Go through the entries one line at a time, and gather every line that has the word "spawnFrom".

Start of EXTRACTED ENTRIES

(** X27.  The bodies start in layers of ten: body [i] is created at the
    height [4 + i / 10] with the division of integers, so bodies
    [10 k .. 10 k + 9] share the height [4 + k], whatever the generators
    answer. *)
Theorem spawn_heights_in_layers
  (randUnit dRandUnit : nat -> Q) (numObj i : nat) (g : Debris.Rng) :
  (i < numObj)%nat ->
  exists b : Spawn.Spawned,
    nth_error (fst (Spawn.spawnAll randUnit dRandUnit numObj g)) i = Some b /\
    Debris.c1 (Spawn.place b) = inject_Z (4 + Z.of_nat i / 10).
Proof.
  intros Hi. unfold Spawn.spawnAll.
  assert (Hgen : forall (n j : nat) (g0 : Debris.Rng),
             length (fst (Spawn.spawnFrom randUnit dRandUnit j n g0)) = n /\
             forall (k : nat) (b : Spawn.Spawned),
               nth_error (fst (Spawn.spawnFrom randUnit dRandUnit j n g0)) k
               = Some b ->
               Debris.c1 (Spawn.place b)
               = inject_Z (4 + Z.of_nat (j + k) / 10)).
  { induction n as [|n IH]; intros j g0.
    - split; [reflexivity|]. intros [|k] b H; discriminate.
    - cbn [Spawn.spawnFrom].
      assert (Hb : Debris.c1 (Spawn.place
                     (fst (Spawn.spawnBody randUnit dRandUnit j g0)))
                   = inject_Z (4 + Z.of_nat j / 10)).
      { unfold Spawn.spawnBody.
        destruct (Spawn.spawnShape randUnit g0) as [sh g1]. reflexivity. }
      destruct (Spawn.spawnBody randUnit dRandUnit j g0) as [b0 g1].
      destruct (IH (S j) g1) as [Hlen Hrest].
      destruct (Spawn.spawnFrom randUnit dRandUnit (S j) n g1) as [bs g2].
      cbn [fst length] in *. split; [rewrite Hlen; reflexivity|].
      intros [|k] b H; cbn [nth_error] in H.
      + inversion H; subst b. rewrite Nat.add_0_r. exact Hb.
      + replace (j + S k)%nat with (S j + k)%nat by lia.
        apply Hrest. exact H. }
  destruct (Hgen numObj 0%nat g) as [Hlen Hall].
  destruct (nth_error (fst (Spawn.spawnFrom randUnit dRandUnit 0 numObj g)) i)
    as [b|] eqn:Hb.
  - exists b. split; [reflexivity|]. exact (Hall i b Hb).
  - apply nth_error_None in Hb. lia.
Qed.
(** * Railway traffic optimisation engine: conflict detection, schedule
      optimisation, disruption handling and throughput metrics.

    Shallow embedding of [app/core/optimization_engine.py], of the train
    schemas of [app/models/schemas.py], of the train endpoints of
    [app/api/trains.py], of the optimisation endpoints of
    [app/api/optimization.py] and of the what-if simulation of
    [app/api/simulation.py].

    Conventions of the embedding.
    - A Python [str] is a [string]; [<], [>=] on strings is the
      lexicographic order on characters ([String.compare]).
    - A Python [float] is an exact rational ([Q]); a division by a zero
      float raises [ZeroDivisionError], which is kept.
    - A [datetime] is the number of microseconds since the epoch ([Z]);
      [(a - b).total_seconds()] is [(a - b) / 10^6] and [d.timestamp()] is
      [d / 10^6].
    - A Python [dict] is an association list in insertion order whose keys
      are pairwise distinct.
    - The CP-SAT solver of OR-tools is not part of the repository: the
      model handed to it is built as the code builds it, and the solver is
      a parameter constrained by its documented contract. The objective,
      whose weights are floats, is taken as the solver is given it and is
      evaluated exactly.
    - Conversions that fail only on values outside the range of the
      platform (timestamps, 64-bit bounds of the solver) are total. *)

From Stdlib Require Import ZArith QArith Qabs List String Bool Lia Lqa.
From Stdlib Require Import Ascii DecimalString DecimalNat.
Import ListNotations.
Definition set_value (v : string) (x : ChatInput) : ChatInput :=
  {| input_id := input_id x; value := v; placeholder := placeholder x;
     _disabled := _disabled x; button_disabled := button_disabled x;
     focused := focused x; _isComposing := _isComposing x;
     audioInputMode := audioInputMode x; _isRecording := _isRecording x;
     _recordingDuration := _recordingDuration x; _mediaRecorder := _mediaRecorder x;
     _audioChunks := _audioChunks x; _recordingStartTime := _recordingStartTime x;
     _recordingTimer := _recordingTimer x; _speechRecognition := _speechRecognition x;
     _finalTranscript := _finalTranscript x; _transcribedText := _transcribedText x |}.
Definition set_placeholder (v : string) (x : ChatInput) : ChatInput :=
  {| input_id := input_id x; value := value x; placeholder := v;
     _disabled := _disabled x; button_disabled := button_disabled x;
     focused := focused x; _isComposing := _isComposing x;
     audioInputMode := audioInputMode x; _isRecording := _isRecording x;
     _recordingDuration := _recordingDuration x; _mediaRecorder := _mediaRecorder x;
     _audioChunks := _audioChunks x; _recordingStartTime := _recordingStartTime x;
     _recordingTimer := _recordingTimer x; _speechRecognition := _speechRecognition x;
     _finalTranscript := _finalTranscript x; _transcribedText := _transcribedText x |}.
Definition set__disabled (v : bool) (x : ChatInput) : ChatInput :=
  {| input_id := input_id x; value := value x; placeholder := placeholder x;
     _disabled := v; button_disabled := button_disabled x; focused := focused x;
     _isComposing := _isComposing x; audioInputMode := audioInputMode x;
     _isRecording := _isRecording x; _recordingDuration := _recordingDuration x;
     _mediaRecorder := _mediaRecorder x; _audioChunks := _audioChunks x;
     _recordingStartTime := _recordingStartTime x;
     _recordingTimer := _recordingTimer x; _speechRecognition := _speechRecognition x;
     _finalTranscript := _finalTranscript x; _transcribedText := _transcribedText x |}.
Definition set_button_disabled (v : bool) (x : ChatInput) : ChatInput :=
  {| input_id := input_id x; value := value x; placeholder := placeholder x;
     _disabled := _disabled x; button_disabled := v; focused := focused x;
     _isComposing := _isComposing x; audioInputMode := audioInputMode x;
     _isRecording := _isRecording x; _recordingDuration := _recordingDuration x;
     _mediaRecorder := _mediaRecorder x; _audioChunks := _audioChunks x;
     _recordingStartTime := _recordingStartTime x;
     _recordingTimer := _recordingTimer x; _speechRecognition := _speechRecognition x;
     _finalTranscript := _finalTranscript x; _transcribedText := _transcribedText x |}.
Definition set_focused (v : bool) (x : ChatInput) : ChatInput :=
  {| input_id := input_id x; value := value x; placeholder := placeholder x;
     _disabled := _disabled x; button_disabled := button_disabled x; focused := v;
     _isComposing := _isComposing x; audioInputMode := audioInputMode x;
     _isRecording := _isRecording x; _recordingDuration := _recordingDuration x;
     _mediaRecorder := _mediaRecorder x; _audioChunks := _audioChunks x;
     _recordingStartTime := _recordingStartTime x;
     _recordingTimer := _recordingTimer x; _speechRecognition := _speechRecognition x;
     _finalTranscript := _finalTranscript x; _transcribedText := _transcribedText x |}.
Definition set__isComposing (v : bool) (x : ChatInput) : ChatInput :=
  {| input_id := input_id x; value := value x; placeholder := placeholder x;
     _disabled := _disabled x; button_disabled := button_disabled x;
     focused := focused x; _isComposing := v; audioInputMode := audioInputMode x;
     _isRecording := _isRecording x; _recordingDuration := _recordingDuration x;
     _mediaRecorder := _mediaRecorder x; _audioChunks := _audioChunks x;
     _recordingStartTime := _recordingStartTime x;
     _recordingTimer := _recordingTimer x; _speechRecognition := _speechRecognition x;
     _finalTranscript := _finalTranscript x; _transcribedText := _transcribedText x |}.
Definition set__isRecording (v : bool) (x : ChatInput) : ChatInput :=
  {| input_id := input_id x; value := value x; placeholder := placeholder x;
     _disabled := _disabled x; button_disabled := button_disabled x;
     focused := focused x; _isComposing := _isComposing x;
     audioInputMode := audioInputMode x; _isRecording := v;
     _recordingDuration := _recordingDuration x; _mediaRecorder := _mediaRecorder x;
     _audioChunks := _audioChunks x; _recordingStartTime := _recordingStartTime x;
     _recordingTimer := _recordingTimer x; _speechRecognition := _speechRecognition x;
     _finalTranscript := _finalTranscript x; _transcribedText := _transcribedText x |}.
Definition set__recordingDuration (v : Z) (x : ChatInput) : ChatInput :=
  {| input_id := input_id x; value := value x; placeholder := placeholder x;
     _disabled := _disabled x; button_disabled := button_disabled x;
     focused := focused x; _isComposing := _isComposing x;
     audioInputMode := audioInputMode x; _isRecording := _isRecording x;
     _recordingDuration := v; _mediaRecorder := _mediaRecorder x;
     _audioChunks := _audioChunks x; _recordingStartTime := _recordingStartTime x;
     _recordingTimer := _recordingTimer x; _speechRecognition := _speechRecognition x;
     _finalTranscript := _finalTranscript x; _transcribedText := _transcribedText x |}.
Definition set__mediaRecorder (v : option nat) (x : ChatInput) : ChatInput :=
  {| input_id := input_id x; value := value x; placeholder := placeholder x;
     _disabled := _disabled x; button_disabled := button_disabled x;
     focused := focused x; _isComposing := _isComposing x;
     audioInputMode := audioInputMode x; _isRecording := _isRecording x;
     _recordingDuration := _recordingDuration x; _mediaRecorder := v;
     _audioChunks := _audioChunks x; _recordingStartTime := _recordingStartTime x;
     _recordingTimer := _recordingTimer x; _speechRecognition := _speechRecognition x;
     _finalTranscript := _finalTranscript x; _transcribedText := _transcribedText x |}.
Definition set__audioChunks (v : list Blob) (x : ChatInput) : ChatInput :=
  {| input_id := input_id x; value := value x; placeholder := placeholder x;
     _disabled := _disabled x; button_disabled := button_disabled x;
     focused := focused x; _isComposing := _isComposing x;
     audioInputMode := audioInputMode x; _isRecording := _isRecording x;
     _recordingDuration := _recordingDuration x; _mediaRecorder := _mediaRecorder x;
     _audioChunks := v; _recordingStartTime := _recordingStartTime x;
     _recordingTimer := _recordingTimer x; _speechRecognition := _speechRecognition x;
     _finalTranscript := _finalTranscript x; _transcribedText := _transcribedText x |}.
Definition set__recordingStartTime (v : Z) (x : ChatInput) : ChatInput :=
  {| input_id := input_id x; value := value x; placeholder := placeholder x;
     _disabled := _disabled x; button_disabled := button_disabled x;
     focused := focused x; _isComposing := _isComposing x;
     audioInputMode := audioInputMode x; _isRecording := _isRecording x;
     _recordingDuration := _recordingDuration x; _mediaRecorder := _mediaRecorder x;
     _audioChunks := _audioChunks x; _recordingStartTime := v;
     _recordingTimer := _recordingTimer x; _speechRecognition := _speechRecognition x;
     _finalTranscript := _finalTranscript x; _transcribedText := _transcribedText x |}.
Definition set__recordingTimer (v : option nat) (x : ChatInput) : ChatInput :=
  {| input_id := input_id x; value := value x; placeholder := placeholder x;
     _disabled := _disabled x; button_disabled := button_disabled x;
     focused := focused x; _isComposing := _isComposing x;
     audioInputMode := audioInputMode x; _isRecording := _isRecording x;
     _recordingDuration := _recordingDuration x; _mediaRecorder := _mediaRecorder x;
     _audioChunks := _audioChunks x; _recordingStartTime := _recordingStartTime x;
     _recordingTimer := v; _speechRecognition := _speechRecognition x;
     _finalTranscript := _finalTranscript x; _transcribedText := _transcribedText x |}.
Definition set__speechRecognition (v : option nat) (x : ChatInput) : ChatInput :=
  {| input_id := input_id x; value := value x; placeholder := placeholder x;
     _disabled := _disabled x; button_disabled := button_disabled x;
     focused := focused x; _isComposing := _isComposing x;
     audioInputMode := audioInputMode x; _isRecording := _isRecording x;
     _recordingDuration := _recordingDuration x; _mediaRecorder := _mediaRecorder x;
     _audioChunks := _audioChunks x; _recordingStartTime := _recordingStartTime x;
     _recordingTimer := _recordingTimer x; _speechRecognition := v;
     _finalTranscript := _finalTranscript x; _transcribedText := _transcribedText x |}.
Definition set__finalTranscript (v : string) (x : ChatInput) : ChatInput :=
  {| input_id := input_id x; value := value x; placeholder := placeholder x;
     _disabled := _disabled x; button_disabled := button_disabled x;
     focused := focused x; _isComposing := _isComposing x;
     audioInputMode := audioInputMode x; _isRecording := _isRecording x;
     _recordingDuration := _recordingDuration x; _mediaRecorder := _mediaRecorder x;
     _audioChunks := _audioChunks x; _recordingStartTime := _recordingStartTime x;
     _recordingTimer := _recordingTimer x; _speechRecognition := _speechRecognition x;
     _finalTranscript := v; _transcribedText := _transcribedText x |}.
Definition set__transcribedText (v : string) (x : ChatInput) : ChatInput :=
  {| input_id := input_id x; value := value x; placeholder := placeholder x;
     _disabled := _disabled x; button_disabled := button_disabled x;
     focused := focused x; _isComposing := _isComposing x;
     audioInputMode := audioInputMode x; _isRecording := _isRecording x;
     _recordingDuration := _recordingDuration x; _mediaRecorder := _mediaRecorder x;
     _audioChunks := _audioChunks x; _recordingStartTime := _recordingStartTime x;
     _recordingTimer := _recordingTimer x; _speechRecognition := _speechRecognition x;
     _finalTranscript := _finalTranscript x; _transcribedText := v |}.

End of EXTRACTED ENTRIES

• TASK ANSWER:
             length (fst (Spawn.spawnFrom randUnit dRandUnit j n g0)) = n /\
               nth_error (fst (Spawn.spawnFrom randUnit dRandUnit j n g0)) k
    - cbn [Spawn.spawnFrom].
      destruct (Spawn.spawnFrom randUnit dRandUnit (S j) n g1) as [bs g2].
  destruct (nth_error (fst (Spawn.spawnFrom randUnit dRandUnit 0 numObj g)) i)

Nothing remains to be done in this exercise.